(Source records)

>>>

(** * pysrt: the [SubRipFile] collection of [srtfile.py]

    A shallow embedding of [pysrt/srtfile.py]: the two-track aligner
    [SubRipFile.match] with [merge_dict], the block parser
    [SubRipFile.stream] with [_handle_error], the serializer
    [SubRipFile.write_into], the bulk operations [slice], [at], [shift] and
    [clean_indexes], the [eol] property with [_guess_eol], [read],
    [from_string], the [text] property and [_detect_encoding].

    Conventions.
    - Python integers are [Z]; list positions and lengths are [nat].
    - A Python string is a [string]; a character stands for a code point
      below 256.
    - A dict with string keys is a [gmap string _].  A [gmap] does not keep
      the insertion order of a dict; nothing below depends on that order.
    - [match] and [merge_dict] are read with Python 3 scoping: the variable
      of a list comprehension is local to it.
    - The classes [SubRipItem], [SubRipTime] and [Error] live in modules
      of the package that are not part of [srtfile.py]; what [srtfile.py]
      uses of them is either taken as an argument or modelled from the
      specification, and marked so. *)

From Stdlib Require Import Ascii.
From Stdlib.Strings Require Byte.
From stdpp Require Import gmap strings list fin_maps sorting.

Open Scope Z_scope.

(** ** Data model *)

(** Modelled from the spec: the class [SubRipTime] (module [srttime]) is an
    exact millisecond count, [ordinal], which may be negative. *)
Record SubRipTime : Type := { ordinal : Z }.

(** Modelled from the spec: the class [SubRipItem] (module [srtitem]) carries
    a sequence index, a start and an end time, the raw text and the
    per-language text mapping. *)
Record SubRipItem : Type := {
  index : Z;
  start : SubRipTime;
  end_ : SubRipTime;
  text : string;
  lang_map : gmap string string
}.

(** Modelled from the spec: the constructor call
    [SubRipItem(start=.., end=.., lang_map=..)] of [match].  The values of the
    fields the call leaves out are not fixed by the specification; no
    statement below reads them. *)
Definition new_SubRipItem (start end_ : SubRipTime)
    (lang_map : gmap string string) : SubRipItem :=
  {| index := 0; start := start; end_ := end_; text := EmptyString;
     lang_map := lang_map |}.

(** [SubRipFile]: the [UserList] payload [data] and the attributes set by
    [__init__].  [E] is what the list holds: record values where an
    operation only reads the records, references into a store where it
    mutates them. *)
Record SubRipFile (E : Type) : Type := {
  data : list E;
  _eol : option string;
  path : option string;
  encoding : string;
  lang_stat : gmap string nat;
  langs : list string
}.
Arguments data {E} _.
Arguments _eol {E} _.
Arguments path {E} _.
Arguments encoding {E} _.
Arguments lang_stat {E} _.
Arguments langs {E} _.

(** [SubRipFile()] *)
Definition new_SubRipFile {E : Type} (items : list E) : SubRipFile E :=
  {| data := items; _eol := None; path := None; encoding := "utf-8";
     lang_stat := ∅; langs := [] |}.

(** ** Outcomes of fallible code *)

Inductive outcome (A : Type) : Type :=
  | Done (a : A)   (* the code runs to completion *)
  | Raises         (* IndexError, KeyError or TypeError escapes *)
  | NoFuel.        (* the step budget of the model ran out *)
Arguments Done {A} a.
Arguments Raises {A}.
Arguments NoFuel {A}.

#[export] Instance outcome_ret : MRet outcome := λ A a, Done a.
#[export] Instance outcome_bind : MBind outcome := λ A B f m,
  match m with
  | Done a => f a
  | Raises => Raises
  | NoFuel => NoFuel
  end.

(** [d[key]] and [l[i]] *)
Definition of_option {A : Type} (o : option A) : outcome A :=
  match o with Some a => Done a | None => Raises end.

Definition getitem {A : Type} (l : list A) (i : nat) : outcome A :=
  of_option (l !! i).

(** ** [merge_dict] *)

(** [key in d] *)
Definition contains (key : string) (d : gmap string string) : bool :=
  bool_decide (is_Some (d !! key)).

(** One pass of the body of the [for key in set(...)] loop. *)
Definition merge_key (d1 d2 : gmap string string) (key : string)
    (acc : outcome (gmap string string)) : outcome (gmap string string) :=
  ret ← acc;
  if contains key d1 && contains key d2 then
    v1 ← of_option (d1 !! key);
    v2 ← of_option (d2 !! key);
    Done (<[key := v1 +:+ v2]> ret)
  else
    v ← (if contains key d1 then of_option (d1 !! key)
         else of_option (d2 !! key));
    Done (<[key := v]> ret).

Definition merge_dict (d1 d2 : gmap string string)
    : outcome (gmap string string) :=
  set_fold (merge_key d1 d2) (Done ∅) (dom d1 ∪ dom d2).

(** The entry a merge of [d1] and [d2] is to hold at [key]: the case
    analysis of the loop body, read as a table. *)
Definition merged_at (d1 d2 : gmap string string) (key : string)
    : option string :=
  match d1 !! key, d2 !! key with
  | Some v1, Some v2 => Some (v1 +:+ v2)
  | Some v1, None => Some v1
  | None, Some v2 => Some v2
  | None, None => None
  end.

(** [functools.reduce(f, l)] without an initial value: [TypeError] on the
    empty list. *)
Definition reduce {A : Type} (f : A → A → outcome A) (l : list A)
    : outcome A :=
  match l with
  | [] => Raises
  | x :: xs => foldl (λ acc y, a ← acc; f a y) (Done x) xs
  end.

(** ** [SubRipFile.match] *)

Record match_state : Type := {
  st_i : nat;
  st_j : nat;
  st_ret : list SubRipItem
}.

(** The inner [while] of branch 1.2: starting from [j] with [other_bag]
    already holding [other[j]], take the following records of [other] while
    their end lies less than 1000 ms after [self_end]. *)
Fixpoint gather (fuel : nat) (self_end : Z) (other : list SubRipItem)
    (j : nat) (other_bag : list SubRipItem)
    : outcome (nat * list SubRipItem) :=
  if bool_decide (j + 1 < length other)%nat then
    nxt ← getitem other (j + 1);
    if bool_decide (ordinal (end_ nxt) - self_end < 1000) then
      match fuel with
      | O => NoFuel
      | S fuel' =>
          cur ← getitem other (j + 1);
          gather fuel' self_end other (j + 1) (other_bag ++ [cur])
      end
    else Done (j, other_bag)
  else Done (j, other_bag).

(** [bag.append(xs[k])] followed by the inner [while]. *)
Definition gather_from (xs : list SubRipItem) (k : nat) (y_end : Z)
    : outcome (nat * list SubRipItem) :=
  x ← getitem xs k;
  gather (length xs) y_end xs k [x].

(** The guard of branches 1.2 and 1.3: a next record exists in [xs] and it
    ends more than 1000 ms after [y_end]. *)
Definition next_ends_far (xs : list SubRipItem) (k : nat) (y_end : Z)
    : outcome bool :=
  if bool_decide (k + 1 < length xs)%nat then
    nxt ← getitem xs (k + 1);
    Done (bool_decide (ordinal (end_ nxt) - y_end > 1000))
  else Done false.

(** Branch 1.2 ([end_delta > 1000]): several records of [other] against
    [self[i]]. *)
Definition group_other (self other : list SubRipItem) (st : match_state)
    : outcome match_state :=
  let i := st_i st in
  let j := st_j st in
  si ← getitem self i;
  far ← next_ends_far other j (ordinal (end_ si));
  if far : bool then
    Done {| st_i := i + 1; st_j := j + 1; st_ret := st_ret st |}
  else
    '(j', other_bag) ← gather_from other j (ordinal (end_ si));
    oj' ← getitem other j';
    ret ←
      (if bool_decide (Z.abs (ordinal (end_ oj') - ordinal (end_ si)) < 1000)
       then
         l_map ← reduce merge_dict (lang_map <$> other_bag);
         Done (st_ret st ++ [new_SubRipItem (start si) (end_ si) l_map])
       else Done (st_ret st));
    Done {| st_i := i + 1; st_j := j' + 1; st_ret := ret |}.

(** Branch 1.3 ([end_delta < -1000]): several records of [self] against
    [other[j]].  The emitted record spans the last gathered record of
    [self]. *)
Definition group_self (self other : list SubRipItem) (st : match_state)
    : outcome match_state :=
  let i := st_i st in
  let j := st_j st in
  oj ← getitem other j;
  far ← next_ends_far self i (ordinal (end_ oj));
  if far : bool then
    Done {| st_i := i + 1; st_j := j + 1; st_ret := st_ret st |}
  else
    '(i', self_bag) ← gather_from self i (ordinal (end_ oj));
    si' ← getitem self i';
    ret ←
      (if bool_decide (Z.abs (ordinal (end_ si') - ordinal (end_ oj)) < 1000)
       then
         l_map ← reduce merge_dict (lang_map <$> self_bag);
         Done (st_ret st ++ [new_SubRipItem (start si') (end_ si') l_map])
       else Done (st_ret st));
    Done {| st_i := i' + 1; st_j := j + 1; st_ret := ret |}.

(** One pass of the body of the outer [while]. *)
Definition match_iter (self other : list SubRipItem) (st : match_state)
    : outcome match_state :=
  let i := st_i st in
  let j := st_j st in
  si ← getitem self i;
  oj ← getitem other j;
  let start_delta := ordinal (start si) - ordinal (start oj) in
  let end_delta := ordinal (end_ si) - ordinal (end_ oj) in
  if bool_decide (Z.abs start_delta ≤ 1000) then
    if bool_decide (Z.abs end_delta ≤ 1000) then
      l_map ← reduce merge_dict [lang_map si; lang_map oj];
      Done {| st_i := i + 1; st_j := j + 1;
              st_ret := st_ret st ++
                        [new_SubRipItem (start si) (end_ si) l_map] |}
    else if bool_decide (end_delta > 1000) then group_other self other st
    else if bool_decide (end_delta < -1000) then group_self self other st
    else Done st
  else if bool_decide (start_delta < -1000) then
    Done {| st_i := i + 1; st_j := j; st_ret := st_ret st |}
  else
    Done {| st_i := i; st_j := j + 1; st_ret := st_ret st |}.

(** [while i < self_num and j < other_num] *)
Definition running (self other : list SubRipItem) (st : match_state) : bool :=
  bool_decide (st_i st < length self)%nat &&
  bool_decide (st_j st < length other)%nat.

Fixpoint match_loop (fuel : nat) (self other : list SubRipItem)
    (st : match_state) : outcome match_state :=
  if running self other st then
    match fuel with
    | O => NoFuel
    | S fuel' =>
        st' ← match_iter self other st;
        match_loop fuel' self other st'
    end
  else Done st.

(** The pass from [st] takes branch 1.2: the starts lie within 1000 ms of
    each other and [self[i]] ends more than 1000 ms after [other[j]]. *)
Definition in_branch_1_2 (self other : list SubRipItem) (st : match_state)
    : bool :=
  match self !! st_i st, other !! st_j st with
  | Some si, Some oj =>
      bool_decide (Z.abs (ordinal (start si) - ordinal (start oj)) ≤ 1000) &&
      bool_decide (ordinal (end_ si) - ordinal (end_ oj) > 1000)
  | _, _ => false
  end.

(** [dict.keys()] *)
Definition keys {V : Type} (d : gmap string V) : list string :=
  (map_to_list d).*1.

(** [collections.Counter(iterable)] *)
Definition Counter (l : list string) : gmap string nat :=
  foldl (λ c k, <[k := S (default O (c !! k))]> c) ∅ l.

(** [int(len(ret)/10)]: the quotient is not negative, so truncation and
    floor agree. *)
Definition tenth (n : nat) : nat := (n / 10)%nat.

<<<

## Exercise
Please output exactly the lines between the one holding "(** [dict.keys()] *)" and the one holding "Definition Counter (l" in the records above, inclusive, and nothing more.

## The answer
(** [dict.keys()] *)
Definition keys {V : Type} (d : gmap string V) : list string :=
  (map_to_list d).*1.

(** [collections.Counter(iterable)] *)
Definition Counter (l : list string) : gmap string nat :=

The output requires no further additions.